DESCRIPTION OF THE TASK. In the data below, find the line containing "(** The schedule", then set down that line and every later line up to and including the line containing "destruct Hr as [-> Hr].", exactly.

(Beginning of DATA EXTRACT)

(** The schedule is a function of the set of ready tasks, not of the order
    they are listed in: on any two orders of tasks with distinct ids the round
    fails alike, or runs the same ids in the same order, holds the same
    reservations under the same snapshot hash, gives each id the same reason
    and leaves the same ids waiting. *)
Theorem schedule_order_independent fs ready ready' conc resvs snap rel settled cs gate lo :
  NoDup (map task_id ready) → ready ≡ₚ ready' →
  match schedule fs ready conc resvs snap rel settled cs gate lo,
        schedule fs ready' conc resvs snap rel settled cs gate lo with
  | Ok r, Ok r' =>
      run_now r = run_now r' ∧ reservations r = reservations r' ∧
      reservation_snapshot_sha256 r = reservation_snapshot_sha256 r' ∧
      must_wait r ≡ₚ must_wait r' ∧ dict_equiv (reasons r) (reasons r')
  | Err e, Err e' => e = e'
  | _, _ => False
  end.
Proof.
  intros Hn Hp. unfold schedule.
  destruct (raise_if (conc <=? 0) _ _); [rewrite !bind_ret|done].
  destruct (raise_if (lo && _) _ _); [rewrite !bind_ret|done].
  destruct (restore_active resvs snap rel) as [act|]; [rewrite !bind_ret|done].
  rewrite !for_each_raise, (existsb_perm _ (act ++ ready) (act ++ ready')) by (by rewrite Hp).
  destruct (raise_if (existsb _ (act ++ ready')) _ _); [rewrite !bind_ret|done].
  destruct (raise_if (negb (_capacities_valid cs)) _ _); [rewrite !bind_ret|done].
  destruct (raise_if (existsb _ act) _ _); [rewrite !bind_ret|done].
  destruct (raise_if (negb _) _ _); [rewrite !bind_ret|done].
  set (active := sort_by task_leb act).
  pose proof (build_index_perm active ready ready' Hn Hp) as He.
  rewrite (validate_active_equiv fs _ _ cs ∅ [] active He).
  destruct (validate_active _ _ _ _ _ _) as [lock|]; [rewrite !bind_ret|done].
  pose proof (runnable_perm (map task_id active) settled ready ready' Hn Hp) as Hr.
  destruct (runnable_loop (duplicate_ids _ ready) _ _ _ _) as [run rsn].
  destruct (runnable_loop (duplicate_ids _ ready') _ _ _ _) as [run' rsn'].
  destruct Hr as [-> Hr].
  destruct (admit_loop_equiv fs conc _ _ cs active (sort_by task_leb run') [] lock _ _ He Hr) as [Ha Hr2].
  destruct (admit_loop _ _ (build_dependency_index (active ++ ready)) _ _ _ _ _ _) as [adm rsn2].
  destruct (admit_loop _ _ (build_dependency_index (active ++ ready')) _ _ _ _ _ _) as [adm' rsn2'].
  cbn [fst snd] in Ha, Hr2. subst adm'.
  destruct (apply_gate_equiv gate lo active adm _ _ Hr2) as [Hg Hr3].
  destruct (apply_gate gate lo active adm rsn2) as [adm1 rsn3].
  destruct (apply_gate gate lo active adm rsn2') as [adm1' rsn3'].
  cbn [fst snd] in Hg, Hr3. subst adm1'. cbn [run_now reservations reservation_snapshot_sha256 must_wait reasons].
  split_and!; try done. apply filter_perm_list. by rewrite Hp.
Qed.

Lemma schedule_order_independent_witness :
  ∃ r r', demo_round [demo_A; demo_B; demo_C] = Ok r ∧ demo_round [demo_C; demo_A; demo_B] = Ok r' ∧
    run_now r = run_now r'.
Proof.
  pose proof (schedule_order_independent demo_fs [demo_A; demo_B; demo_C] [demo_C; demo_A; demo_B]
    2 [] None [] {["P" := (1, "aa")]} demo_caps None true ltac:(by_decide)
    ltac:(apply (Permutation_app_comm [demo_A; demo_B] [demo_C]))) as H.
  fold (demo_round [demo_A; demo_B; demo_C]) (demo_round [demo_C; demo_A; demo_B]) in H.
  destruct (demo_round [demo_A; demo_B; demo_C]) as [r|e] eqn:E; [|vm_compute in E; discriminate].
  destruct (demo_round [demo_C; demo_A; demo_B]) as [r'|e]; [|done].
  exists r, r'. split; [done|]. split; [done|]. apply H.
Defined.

(End of DATA EXTRACT)
(Beginning of DATA EXTRACT)

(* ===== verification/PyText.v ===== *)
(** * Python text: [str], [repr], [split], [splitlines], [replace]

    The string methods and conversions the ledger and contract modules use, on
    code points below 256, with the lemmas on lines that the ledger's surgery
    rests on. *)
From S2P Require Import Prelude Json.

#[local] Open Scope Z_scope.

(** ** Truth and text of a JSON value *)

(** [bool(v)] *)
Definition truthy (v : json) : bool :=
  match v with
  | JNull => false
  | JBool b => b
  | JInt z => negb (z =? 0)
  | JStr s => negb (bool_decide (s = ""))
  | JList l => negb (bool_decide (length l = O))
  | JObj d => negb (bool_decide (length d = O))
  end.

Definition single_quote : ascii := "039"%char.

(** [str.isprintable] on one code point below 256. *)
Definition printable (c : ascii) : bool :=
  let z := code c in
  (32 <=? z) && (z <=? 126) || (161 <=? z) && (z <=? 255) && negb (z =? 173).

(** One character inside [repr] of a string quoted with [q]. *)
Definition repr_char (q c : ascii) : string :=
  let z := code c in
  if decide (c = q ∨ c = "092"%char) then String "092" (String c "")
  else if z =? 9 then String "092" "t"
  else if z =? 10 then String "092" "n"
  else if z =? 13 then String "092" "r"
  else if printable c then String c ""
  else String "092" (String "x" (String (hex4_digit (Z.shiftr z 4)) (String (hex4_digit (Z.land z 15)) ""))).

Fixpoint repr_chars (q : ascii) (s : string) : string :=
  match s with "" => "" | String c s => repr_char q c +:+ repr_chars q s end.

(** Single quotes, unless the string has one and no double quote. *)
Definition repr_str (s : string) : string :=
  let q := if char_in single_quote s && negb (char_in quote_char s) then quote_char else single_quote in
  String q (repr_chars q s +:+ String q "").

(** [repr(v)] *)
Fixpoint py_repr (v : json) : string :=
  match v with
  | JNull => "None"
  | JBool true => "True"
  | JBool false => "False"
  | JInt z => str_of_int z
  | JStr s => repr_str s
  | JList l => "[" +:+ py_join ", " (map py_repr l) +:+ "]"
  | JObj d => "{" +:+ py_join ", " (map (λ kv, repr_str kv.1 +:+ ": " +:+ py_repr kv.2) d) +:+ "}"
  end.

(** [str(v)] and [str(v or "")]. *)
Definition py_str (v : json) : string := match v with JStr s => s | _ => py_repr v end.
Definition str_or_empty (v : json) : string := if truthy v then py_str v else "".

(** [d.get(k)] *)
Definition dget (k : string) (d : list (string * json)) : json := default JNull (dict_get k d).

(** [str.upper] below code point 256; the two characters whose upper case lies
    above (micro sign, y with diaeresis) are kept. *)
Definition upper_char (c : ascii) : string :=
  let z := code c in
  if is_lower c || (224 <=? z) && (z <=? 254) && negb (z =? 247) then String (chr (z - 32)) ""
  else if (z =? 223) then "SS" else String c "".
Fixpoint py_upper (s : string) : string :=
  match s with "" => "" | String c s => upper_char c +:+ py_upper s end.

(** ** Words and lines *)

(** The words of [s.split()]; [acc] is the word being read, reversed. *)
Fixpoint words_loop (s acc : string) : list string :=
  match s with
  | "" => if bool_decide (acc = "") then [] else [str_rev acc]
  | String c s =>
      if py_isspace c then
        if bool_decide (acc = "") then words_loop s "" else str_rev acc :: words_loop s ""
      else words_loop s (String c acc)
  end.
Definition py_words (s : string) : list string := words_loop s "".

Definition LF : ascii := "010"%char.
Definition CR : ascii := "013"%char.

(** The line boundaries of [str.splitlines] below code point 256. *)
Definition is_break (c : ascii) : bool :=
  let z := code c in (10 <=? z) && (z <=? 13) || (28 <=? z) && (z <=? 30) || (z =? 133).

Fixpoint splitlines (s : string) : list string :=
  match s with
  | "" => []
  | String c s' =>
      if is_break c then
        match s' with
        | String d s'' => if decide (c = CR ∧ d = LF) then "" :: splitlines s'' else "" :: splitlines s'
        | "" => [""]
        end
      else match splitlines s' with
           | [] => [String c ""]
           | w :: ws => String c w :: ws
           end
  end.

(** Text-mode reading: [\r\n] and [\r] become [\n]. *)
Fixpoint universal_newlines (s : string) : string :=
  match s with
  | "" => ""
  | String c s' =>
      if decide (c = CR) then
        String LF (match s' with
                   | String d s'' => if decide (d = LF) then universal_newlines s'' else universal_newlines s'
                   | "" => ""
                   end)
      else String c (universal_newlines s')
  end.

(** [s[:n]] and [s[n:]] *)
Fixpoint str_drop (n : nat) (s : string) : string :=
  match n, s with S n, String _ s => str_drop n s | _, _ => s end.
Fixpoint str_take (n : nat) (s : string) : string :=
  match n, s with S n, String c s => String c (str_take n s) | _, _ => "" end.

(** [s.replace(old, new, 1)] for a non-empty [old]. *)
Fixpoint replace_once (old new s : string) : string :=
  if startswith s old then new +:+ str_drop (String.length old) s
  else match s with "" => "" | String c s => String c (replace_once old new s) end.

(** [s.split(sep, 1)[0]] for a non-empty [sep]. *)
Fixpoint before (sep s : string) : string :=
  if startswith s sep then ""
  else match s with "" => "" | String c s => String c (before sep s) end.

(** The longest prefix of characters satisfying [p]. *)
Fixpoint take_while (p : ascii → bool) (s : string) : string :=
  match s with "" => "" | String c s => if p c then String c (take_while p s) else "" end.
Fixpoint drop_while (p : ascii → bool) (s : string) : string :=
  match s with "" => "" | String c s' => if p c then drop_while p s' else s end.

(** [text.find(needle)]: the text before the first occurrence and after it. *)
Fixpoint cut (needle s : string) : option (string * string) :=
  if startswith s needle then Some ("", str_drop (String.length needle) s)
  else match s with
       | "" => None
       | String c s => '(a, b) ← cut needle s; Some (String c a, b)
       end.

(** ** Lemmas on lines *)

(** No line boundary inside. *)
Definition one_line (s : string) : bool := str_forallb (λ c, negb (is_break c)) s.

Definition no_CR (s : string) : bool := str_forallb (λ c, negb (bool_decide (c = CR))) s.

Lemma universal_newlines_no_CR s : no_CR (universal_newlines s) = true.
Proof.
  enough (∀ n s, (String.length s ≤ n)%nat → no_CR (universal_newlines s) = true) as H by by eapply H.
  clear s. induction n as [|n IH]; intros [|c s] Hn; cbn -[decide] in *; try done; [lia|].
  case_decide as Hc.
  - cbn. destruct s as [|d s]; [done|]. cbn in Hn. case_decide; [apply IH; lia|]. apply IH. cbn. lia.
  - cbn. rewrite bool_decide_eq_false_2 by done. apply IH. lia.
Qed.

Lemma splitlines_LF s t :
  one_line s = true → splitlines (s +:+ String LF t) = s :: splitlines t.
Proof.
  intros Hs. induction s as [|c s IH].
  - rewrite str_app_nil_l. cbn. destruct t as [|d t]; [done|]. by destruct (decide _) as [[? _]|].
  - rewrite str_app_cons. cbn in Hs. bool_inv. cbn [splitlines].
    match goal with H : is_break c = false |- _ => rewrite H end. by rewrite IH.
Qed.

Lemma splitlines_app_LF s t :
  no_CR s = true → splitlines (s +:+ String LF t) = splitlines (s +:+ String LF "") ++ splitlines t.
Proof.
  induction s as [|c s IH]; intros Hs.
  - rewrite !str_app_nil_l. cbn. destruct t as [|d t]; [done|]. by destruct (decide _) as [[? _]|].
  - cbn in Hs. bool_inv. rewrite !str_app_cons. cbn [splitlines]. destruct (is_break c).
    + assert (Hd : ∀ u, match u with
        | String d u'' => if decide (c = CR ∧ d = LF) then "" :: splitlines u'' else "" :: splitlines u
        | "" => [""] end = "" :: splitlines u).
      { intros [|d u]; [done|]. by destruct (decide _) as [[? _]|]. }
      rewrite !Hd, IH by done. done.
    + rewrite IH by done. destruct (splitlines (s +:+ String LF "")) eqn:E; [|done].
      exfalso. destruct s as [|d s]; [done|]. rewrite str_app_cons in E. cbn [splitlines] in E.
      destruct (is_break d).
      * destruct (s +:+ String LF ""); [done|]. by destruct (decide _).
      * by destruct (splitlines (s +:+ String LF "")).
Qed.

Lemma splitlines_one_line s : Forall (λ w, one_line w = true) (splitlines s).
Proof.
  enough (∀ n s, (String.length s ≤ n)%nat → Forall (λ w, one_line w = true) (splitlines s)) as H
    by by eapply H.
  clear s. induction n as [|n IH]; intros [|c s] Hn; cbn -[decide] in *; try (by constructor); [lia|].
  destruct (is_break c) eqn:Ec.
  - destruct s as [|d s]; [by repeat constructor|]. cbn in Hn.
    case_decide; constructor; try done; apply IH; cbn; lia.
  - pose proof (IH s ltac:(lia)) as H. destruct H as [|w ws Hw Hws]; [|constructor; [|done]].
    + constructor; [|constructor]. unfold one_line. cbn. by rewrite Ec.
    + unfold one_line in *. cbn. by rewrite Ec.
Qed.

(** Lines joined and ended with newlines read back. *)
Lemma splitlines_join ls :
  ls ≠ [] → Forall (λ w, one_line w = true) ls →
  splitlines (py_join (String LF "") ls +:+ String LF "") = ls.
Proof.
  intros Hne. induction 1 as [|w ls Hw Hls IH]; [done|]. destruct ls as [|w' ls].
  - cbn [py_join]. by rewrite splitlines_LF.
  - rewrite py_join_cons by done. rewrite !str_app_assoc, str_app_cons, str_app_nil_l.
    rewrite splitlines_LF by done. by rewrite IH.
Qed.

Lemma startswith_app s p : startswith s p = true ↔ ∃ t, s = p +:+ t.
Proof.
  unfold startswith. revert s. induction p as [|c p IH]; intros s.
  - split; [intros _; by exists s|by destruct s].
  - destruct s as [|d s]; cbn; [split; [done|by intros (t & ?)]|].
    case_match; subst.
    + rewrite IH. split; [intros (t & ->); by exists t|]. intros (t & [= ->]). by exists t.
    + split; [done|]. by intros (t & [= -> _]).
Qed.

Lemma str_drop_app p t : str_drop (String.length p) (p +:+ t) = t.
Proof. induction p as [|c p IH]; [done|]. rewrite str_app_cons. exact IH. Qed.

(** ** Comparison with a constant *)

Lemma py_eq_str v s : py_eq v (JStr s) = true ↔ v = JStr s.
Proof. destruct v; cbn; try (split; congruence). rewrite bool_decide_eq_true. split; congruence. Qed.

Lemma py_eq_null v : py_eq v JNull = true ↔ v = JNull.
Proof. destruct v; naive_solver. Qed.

(End of DATA EXTRACT)

ANSWER FOR THE TASK.
(** The schedule is a function of the set of ready tasks, not of the order
    they are listed in: on any two orders of tasks with distinct ids the round
    fails alike, or runs the same ids in the same order, holds the same
    reservations under the same snapshot hash, gives each id the same reason
    and leaves the same ids waiting. *)
Theorem schedule_order_independent fs ready ready' conc resvs snap rel settled cs gate lo :
  NoDup (map task_id ready) → ready ≡ₚ ready' →
  match schedule fs ready conc resvs snap rel settled cs gate lo,
        schedule fs ready' conc resvs snap rel settled cs gate lo with
  | Ok r, Ok r' =>
      run_now r = run_now r' ∧ reservations r = reservations r' ∧
      reservation_snapshot_sha256 r = reservation_snapshot_sha256 r' ∧
      must_wait r ≡ₚ must_wait r' ∧ dict_equiv (reasons r) (reasons r')
  | Err e, Err e' => e = e'
  | _, _ => False
  end.
Proof.
  intros Hn Hp. unfold schedule.
  destruct (raise_if (conc <=? 0) _ _); [rewrite !bind_ret|done].
  destruct (raise_if (lo && _) _ _); [rewrite !bind_ret|done].
  destruct (restore_active resvs snap rel) as [act|]; [rewrite !bind_ret|done].
  rewrite !for_each_raise, (existsb_perm _ (act ++ ready) (act ++ ready')) by (by rewrite Hp).
  destruct (raise_if (existsb _ (act ++ ready')) _ _); [rewrite !bind_ret|done].
  destruct (raise_if (negb (_capacities_valid cs)) _ _); [rewrite !bind_ret|done].
  destruct (raise_if (existsb _ act) _ _); [rewrite !bind_ret|done].
  destruct (raise_if (negb _) _ _); [rewrite !bind_ret|done].
  set (active := sort_by task_leb act).
  pose proof (build_index_perm active ready ready' Hn Hp) as He.
  rewrite (validate_active_equiv fs _ _ cs ∅ [] active He).
  destruct (validate_active _ _ _ _ _ _) as [lock|]; [rewrite !bind_ret|done].
  pose proof (runnable_perm (map task_id active) settled ready ready' Hn Hp) as Hr.
  destruct (runnable_loop (duplicate_ids _ ready) _ _ _ _) as [run rsn].
  destruct (runnable_loop (duplicate_ids _ ready') _ _ _ _) as [run' rsn'].
  destruct Hr as [-> Hr].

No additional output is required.